November 6, 2016
In 1980, CNN launched. Founded by the Ted Turner Network, it was the first all-news TV station in America. Because it became a 24-hour network, it was the very first live streaming phenomenon in the U.S. Of course, live streaming is all over television these days – other news channels, sporting events, reality shows, and more.
It took a much longer time, and some major advances in technology, however, to make live streaming possible for everyday users to participate. Now, however, almost anyone with a smartphone can live stream an event and send it to their following, something that Pay-Per-View cable TV networks are certainly unhappy about. Nevertheless, it’s here, and it will impact how consumers access news, entertainment, and even product/service information from now on.
The Year of Live Streaming
Video became the most popular form of online content by 2015, with over 200 million viewers of video content in the U.S. alone. While most viewed movie trailers, music videos, and other humorous items, video became a common feature of content marketing campaigns too.
We are now saturated with videos, and the next “eye candy” has become live-streaming as a way to capture an audience.
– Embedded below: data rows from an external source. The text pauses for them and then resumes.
(* ===== verification/Seal.v ===== *)
(** * Seal: base64 and AES-GCM, as the session store uses them
    ([encoding/base64], [crypto/cipher])

    [base64.RawURLEncoding] and [cipher.NewGCM] with its twelve-byte nonces, as
    executable functions, and their round trips. *)

From S2P Require Import Prelude Strings Hash AES Crypto.

(** ** Base64, URL alphabet, no padding *)

Definition b64_alphabet : list byte :=
  bytes_of "ABCDEFGHIJKLMNOPQRSTUVWXYZabcdefghijklmnopqrstuvwxyz0123456789-_".

Definition b64_char (d : Z) : byte := nth (Z.to_nat d) b64_alphabet x00.

(** The value of a character, by the ranges of the alphabet. *)
Definition b64_value (c : byte) : option Z :=
  let z := b2z c in
  if (65 <=? z) && (z <=? 90) then Some (z - 65)
  else if (97 <=? z) && (z <=? 122) then Some (z - 71)
  else if (48 <=? z) && (z <=? 57) then Some (z + 4)
  else if z =? 45 then Some 62
  else if z =? 95 then Some 63
  else None.

Fixpoint b64_encode (l : list byte) : list byte :=
  match l with
  | a :: b :: c :: l' =>
      b64_char (b2z a / 4) :: b64_char (b2z a mod 4 * 16 + b2z b / 16) ::
      b64_char (b2z b mod 16 * 4 + b2z c / 64) :: b64_char (b2z c mod 64) :: b64_encode l'
  | [a; b] => [b64_char (b2z a / 4); b64_char (b2z a mod 4 * 16 + b2z b / 16); b64_char (b2z b mod 16 * 4)]
  | [a] => [b64_char (b2z a / 4); b64_char (b2z a mod 4 * 16)]
  | [] => []
  end.

(** Four digits to three bytes; two or three digits at the end, whose spare bits
    are not looked at. *)
Fixpoint b64_bytes (l : list Z) : outcome (list byte) :=
  match l with
  | d0 :: d1 :: d2 :: d3 :: l' =>
      omap_outcome (fun r => z2b (d0 * 4 + d1 / 16) :: z2b (d1 mod 16 * 16 + d2 / 4) :: z2b (d2 mod 4 * 64 + d3) :: r)
        (b64_bytes l')
  | [d0; d1; d2] => Ok [z2b (d0 * 4 + d1 / 16); z2b (d1 mod 16 * 16 + d2 / 4)]
  | [d0; d1] => Ok [z2b (d0 * 4 + d1 / 16)]
  | [_] => Err (ErrNew "illegal base64 data")
  | [] => Ok []
  end.

Fixpoint b64_digits (l : list byte) : option (list Z) :=
  match l with
  | [] => Some []
  | c :: l' => match b64_value c, b64_digits l' with Some d, Some ds => Some (d :: ds) | _, _ => None end
  end.

(** [RawURLEncoding.DecodeString]: line breaks are skipped. *)
Definition b64_decode (l : list byte) : outcome (list byte) :=
  match b64_digits (List.filter (fun c => negb ((b2z c =? 10) || (b2z c =? 13))) l) with
  | Some ds => b64_bytes ds
  | None => Err (ErrNew "illegal base64 data")
  end.

Lemma b64_value_char d : 0 <= d < 64 -> b64_value (b64_char d) = Some d.
Proof.
  intros Hd. assert (H : forall i, (i < 64)%nat -> b64_value (b64_char (Z.of_nat i)) = Some (Z.of_nat i)).
  { intros i Hi. assert (C : forallb (fun i => bool_decide (b64_value (b64_char (Z.of_nat i)) = Some (Z.of_nat i))) (seq 0 64) = true)
      by (vm_compute; reflexivity).
    rewrite forallb_forall in C. specialize (C i). rewrite in_seq in C. by eapply bool_decide_eq_true_1, C; lia. }
  replace d with (Z.of_nat (Z.to_nat d)) by lia. apply H. lia.
Qed.

Lemma b64_char_graphic d : 0 <= d < 64 -> graphic (b64_char d) = true.
Proof.
  intros Hd. assert (C : forallb graphic b64_alphabet = true) by (vm_compute; reflexivity).
  rewrite forallb_forall in C. apply C, nth_In. unfold b64_alphabet. cbn. lia.
Qed.

(** Every digit of the encoding is in range. *)
Lemma b64_ranges a b c :
  (0 <= b2z a / 4 < 64) /\ (0 <= b2z a mod 4 * 16 + b2z b / 16 < 64) /\
  (0 <= b2z b mod 16 * 4 + b2z c / 64 < 64) /\ (0 <= b2z c mod 64 < 64) /\
  (0 <= b2z a mod 4 * 16 < 64) /\ (0 <= b2z b mod 16 * 4 < 64).
Proof. pose proof (b2z_range a). pose proof (b2z_range b). pose proof (b2z_range c). zlia. Qed.

(** Lists in steps of three. *)
Lemma list_ind3 {A} (P : list A -> Prop) :
  P [] -> (forall a, P [a]) -> (forall a b, P [a; b]) -> (forall a b c l, P l -> P (a :: b :: c :: l)) ->
  forall l, P l.
Proof.
  intros H0 H1 H2 H3. fix IH 1. intros [|a [|b [|c l]]]; [exact H0|apply H1|apply H2|apply H3, IH].
Qed.

Lemma b64_encode_graphic l : forallb graphic (b64_encode l) = true.
Proof.
  induction l as [|a|a b|a b c l IH] using list_ind3; [done|..].
  - destruct (b64_ranges a x00 x00) as (H1 & _ & _ & _ & H5 & _). cbn [b64_encode forallb]. by rewrite !b64_char_graphic.
  - destruct (b64_ranges a b x00) as (H1 & H2 & _ & _ & _ & H6). cbn [b64_encode forallb]. by rewrite !b64_char_graphic.
  - destruct (b64_ranges a b c) as (H1 & H2 & H3 & H4 & _). cbn [b64_encode forallb].
    by rewrite !b64_char_graphic, IH.
Qed.

Lemma graphic_filter l : forallb graphic l = true ->
  List.filter (fun c => negb ((b2z c =? 10) || (b2z c =? 13))) l = l.
Proof.
  induction l as [|c l IH]; [done|]. cbn [forallb List.filter]. rewrite andb_true_iff. intros [Hc Hl].
  unfold graphic in Hc. apply andb_true_iff in Hc as [H1%Z.leb_le _].
  rewrite !(proj2 (Z.eqb_neq _ _)) by lia. cbn. by rewrite IH.
Qed.

Lemma b64_digits_cons d ds l : 0 <= d < 64 -> b64_digits l = Some ds -> b64_digits (b64_char d :: l) = Some (d :: ds).
Proof. intros Hd Hl. cbn [b64_digits]. by rewrite b64_value_char, Hl. Qed.

Lemma byte_of_parts z b : z = b2z b -> z2b z = b.
Proof. intros ->. apply z2b_b2z. Qed.

Lemma b64_inverse l : exists ds, b64_digits (b64_encode l) = Some ds /\ b64_bytes ds = Ok l.
Proof.
  induction l as [|a|a b|a b c l IH] using list_ind3; [by exists []|..].
  - destruct (b64_ranges a x00 x00) as (H1 & _ & _ & _ & H5 & _). pose proof (b2z_range a).
    eexists. split; [cbn [b64_encode]; do 2 (apply b64_digits_cons; [done|]); reflexivity|].
    cbn. by rewrite (byte_of_parts _ a) by zlia.
  - destruct (b64_ranges a b x00) as (H1 & H2 & _ & _ & _ & H6). pose proof (b2z_range a). pose proof (b2z_range b).
    eexists. split; [cbn [b64_encode]; do 3 (apply b64_digits_cons; [done|]); reflexivity|].
    cbn. by rewrite (byte_of_parts _ a), (byte_of_parts _ b) by zlia.
  - destruct IH as (ds & E1 & E2). destruct (b64_ranges a b c) as (H1 & H2 & H3 & H4 & _).
    pose proof (b2z_range a). pose proof (b2z_range b). pose proof (b2z_range c).
    eexists. split; [cbn [b64_encode]; do 4 (apply b64_digits_cons; [done|]); exact E1|].
    cbn [b64_bytes]. rewrite E2. cbn [omap_outcome].
    by rewrite (byte_of_parts _ a), (byte_of_parts _ b), (byte_of_parts _ c) by zlia.
Qed.

Lemma b64_decode_encode l : b64_decode (b64_encode l) = Ok l.
Proof.
  unfold b64_decode. rewrite graphic_filter by apply b64_encode_graphic.
  by destruct (b64_inverse l) as (ds & -> & E).
Qed.

Lemma b64_decode_returns l : b64_decode l <> Panic.
Proof.
  unfold b64_decode. destruct (b64_digits _) as [ds|]; [|done]. revert ds.
  fix IH 1. intros [|d0 [|d1 [|d2 [|d3 ds]]]]; [discriminate..|]. cbn [b64_bytes]. specialize (IH ds).
  by destruct (b64_bytes ds).
Qed.

(** ** AES-GCM with twelve-byte nonces and no additional data *)

(** Multiplication in GF(2{^128}), the first bit of a block being the most
    significant one. *)
Fixpoint gf_mul_bits (n : nat) (x v z : Z) : Z :=
  match n with
  | O => z
  | S n' =>
      let z := if Z.testbit x (Z.of_nat n') then Z.lxor z v else z in
      let v := if Z.testbit v 0 then Z.lxor (Z.shiftr v 1) (Z.shiftl 0xe1 120) else Z.shiftr v 1 in
      gf_mul_bits n' x v z
  end.
Definition gf_mul (x y : Z) : Z := gf_mul_bits 128 x y 0.

(** Whole blocks, the last one filled with zeros. *)
Fixpoint gcm_blocks (n : nat) (l : list byte) : list Z :=
  match n with
  | O => []
  | S n' => be_value (take 16 (l ++ replicate 16 x00)) :: gcm_blocks n' (drop 16 l)
  end.
Definition block_count (l : list byte) : nat := Z.to_nat ((len l + 15) / 16).

Definition ghash (h : Z) (ct : list byte) : Z :=
  let blocks := gcm_blocks (block_count ct) ct ++ [8 * len ct] in
  fold_left (fun y b => gf_mul (Z.lxor y b) h) blocks 0.

(** The key stream from counter block [nonce || i]. *)
Definition counter_block (nonce : list byte) (i : Z) : list byte := nonce ++ be_bytes 4 (u32 i).
Fixpoint key_stream (n : nat) (k : aesKey) (nonce : list byte) (i : Z) : list byte :=
  match n with
  | O => []
  | S n' => aes_encrypt k (counter_block nonce i) ++ key_stream n' k nonce (i + 1)
  end.

Definition gcm_ctr (k : aesKey) (nonce data : list byte) : list byte :=
  zip_with bxor data (take (length data) (key_stream (block_count data) k nonce 2)).

Definition gcm_tag (k : aesKey) (nonce ct : list byte) : list byte :=
  let h := be_value (aes_encrypt k (replicate 16 x00)) in
  zip_with bxor (be_bytes 16 (ghash h ct)) (aes_encrypt k (counter_block nonce 1)).

Definition gcm_Seal (k : aesKey) (nonce plain : list byte) : list byte :=
  let ct := gcm_ctr k nonce plain in ct ++ gcm_tag k nonce ct.

Definition gcm_Open (k : aesKey) (nonce sealed : list byte) : outcome (list byte) :=
  let failed := Err (ErrNew "cipher: message authentication failed") in
  if len sealed <? 16 then failed
  else
    let ct := sub sealed 0 (len sealed - 16) in
    if bool_decide (gcm_tag k nonce ct = sub sealed (len sealed - 16) (len sealed))
    then Ok (gcm_ctr k nonce ct) else failed.

Lemma length_aes_encrypt k b : length b = 16%nat -> length (aes_encrypt k b) = 16%nat.
Proof. intros Hb. unfold aes_encrypt. destruct (ak_rounds k); [done|]. apply enc_rounds_length. by rewrite xorState_length. Qed.

Lemma length_key_stream n k nonce i : length nonce = 12%nat -> length (key_stream n k nonce i) = (16 * n)%nat.
Proof.
  intros Hn. revert i. induction n as [|n IH]; intros i; [done|]. cbn [key_stream].
  rewrite length_app, IH, length_aes_encrypt; [lia|]. unfold counter_block. by rewrite length_app, length_be_bytes, Hn.
Qed.

Lemma length_gcm_stream k nonce data : length nonce = 12%nat ->
  length (take (length data) (key_stream (block_count data) k nonce 2)) = length data.
Proof.
  intros Hn. rewrite length_take, length_key_stream by done. unfold block_count, len. zlia.
Qed.

Lemma length_gcm_ctr k nonce data : length nonce = 12%nat -> length (gcm_ctr k nonce data) = length data.
Proof. intros Hn. unfold gcm_ctr. rewrite length_zip_with, length_gcm_stream by done. lia. Qed.

Lemma gcm_ctr_involutive k nonce data : length nonce = 12%nat -> gcm_ctr k nonce (gcm_ctr k nonce data) = data.
Proof.
  intros Hn. unfold gcm_ctr at 1, block_count. unfold len. rewrite length_gcm_ctr by done. unfold gcm_ctr.
  apply zip_bxor_cancel. fold (len data). fold (block_count data). by rewrite length_gcm_stream.
Qed.

Lemma length_gcm_tag k nonce ct : length nonce = 12%nat -> length (gcm_tag k nonce ct) = 16%nat.
Proof.
  intros Hn. unfold gcm_tag. rewrite length_zip_with, length_be_bytes, length_aes_encrypt; [done|].
  unfold counter_block. by rewrite length_app, length_be_bytes, Hn.
Qed.

Lemma len_gcm_Seal k nonce plain : length nonce = 12%nat -> len (gcm_Seal k nonce plain) = len plain + 16.
Proof.
  intros Hn. unfold gcm_Seal, len. by rewrite length_app, length_gcm_tag, length_gcm_ctr, Nat2Z.inj_add.
Qed.

Lemma gcm_Open_Seal k nonce plain : length nonce = 12%nat -> gcm_Open k nonce (gcm_Seal k nonce plain) = Ok plain.
Proof.
  intros Hn. unfold gcm_Open, gcm_Seal. cbv zeta. set (ct := gcm_ctr k nonce plain).
  assert (Ht : len (gcm_tag k nonce ct) = 16) by (unfold len; by rewrite length_gcm_tag).
  pose proof (len_nonneg ct). rewrite len_app, Ht, (proj2 (Z.ltb_ge _ 16)) by lia.
  replace (len ct + 16 - 16) with (len ct) by lia.
  rewrite sub_app_head, sub_app_tail by (rewrite ?len_app; lia). rewrite bool_decide_true by done.
  f_equal. by apply gcm_ctr_involutive.
Qed.

Lemma gcm_Open_returns k nonce sealed : gcm_Open k nonce sealed <> Panic.
Proof. unfold gcm_Open. by repeat case_match. Qed.

(** Test cases 13 and 14 of the GCM specification (AES-256). *)
Definition zero_key : aesKey := ok_or (AesKey []) (aes_NewCipher (replicate 32 x00)).
Example gcm_empty : gcm_Seal zero_key (replicate 12 x00) [] = be_bytes 16 0x530f8afbc74536b9a963b4f1c4cb738b.
Proof. vm_compute. reflexivity. Qed.
Example gcm_one_block :
  gcm_Seal zero_key (replicate 12 x00) (replicate 16 x00) =
  be_bytes 32 0xcea7403d4d606b6e074ec5d3baf39d18d0d1c8a799996bf0265b98b5d48ab919.
Proof. vm_compute. reflexivity. Qed.
Example b64_vector : string_of (b64_encode (bytes_of "light work?")) = "bGlnaHQgd29yaz8"%string.
Proof. vm_compute. reflexivity. Qed.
Couple this with the continued decline of TV viewing and a marriage between people and their devices, and there is the “perfect storm” for live-streaming.
A recently published report of from Business Insider provided the following data:
- Streaming video is currently 66% of Internet traffic and it is forecasted to grow to 82% by 2020.
- Live-streaming will reach far beyond concerts, events, and news into marketing, with product launches, business-sponsored events, behind-the scenes footage, etc.
- While live-streaming is in its early stages in 2016, marketers and advertisers will have spent far more on video than the $7.8 billion in 2015, and live streaming will be a chunk of that spending in 2016.
- Given the timeline of live-stream launches and announcements, it is clear that this growing phenomenon will continue:
The 2016 Elections
In years’ past, political junkies were glued to their TV sets on election night. They watched live while broadcasters delivered the returns, state by state, until finally a winner was declared. This year, not so much.
Instead, they will meet up with their friends, access CNN Live and watch as much as they wish from wherever they wish as cable news are still deemed to be the most helpful news source by 24% of consumers.
Live-Streaming as a Marketing Tool
An e-book from Content Marketing Institute in 2015 predicted the rise of live-streaming for marketing, for the following reasons:
- It’s accessible to everyone. No expensive equipment is necessary – just a phone with a solid web cam, a good microphone, and an Internet connection. Small businesses on limited budgets can easily compete. And consumers do not expect perfection with live-streaming – just great content.
- There is versatility. Viewers can participate with comments during broadcasts; live interviews with influencers can include a “live” audience that can ask questions or provide great content of their own in real time. And depending on the medium, live-streams can be saved for periods of time, promoted, and even shared on other platforms.
- Live-streaming builds trust between brands and their customers. It’s a much more engaging form of connecting with consumers, who get to see the people behind a brand and share an experience with them. This is far more personal than simply viewing social media posts and engaging in written conversations.
- It allows consumers to participate in events (conferences, product launches, etc.) when they cannot be there in person. These events can be publicized far in advance, with regular reminders, and saved for those who missed the initial broadcast.
Live-streaming is by its very nature informal – after all, it’s happening in real-time. This doesn’t mean that it is dis-organized or haphazardly put together. It takes planning. Newbies should first access the live stream events of related niche brands and get ideas about how to make live streaming events entertaining, unique, and engaging. No one wants to be bored. Choose compelling titles, advertise the event often, and make sure that your “attendees” have plenty of opportunity to interact.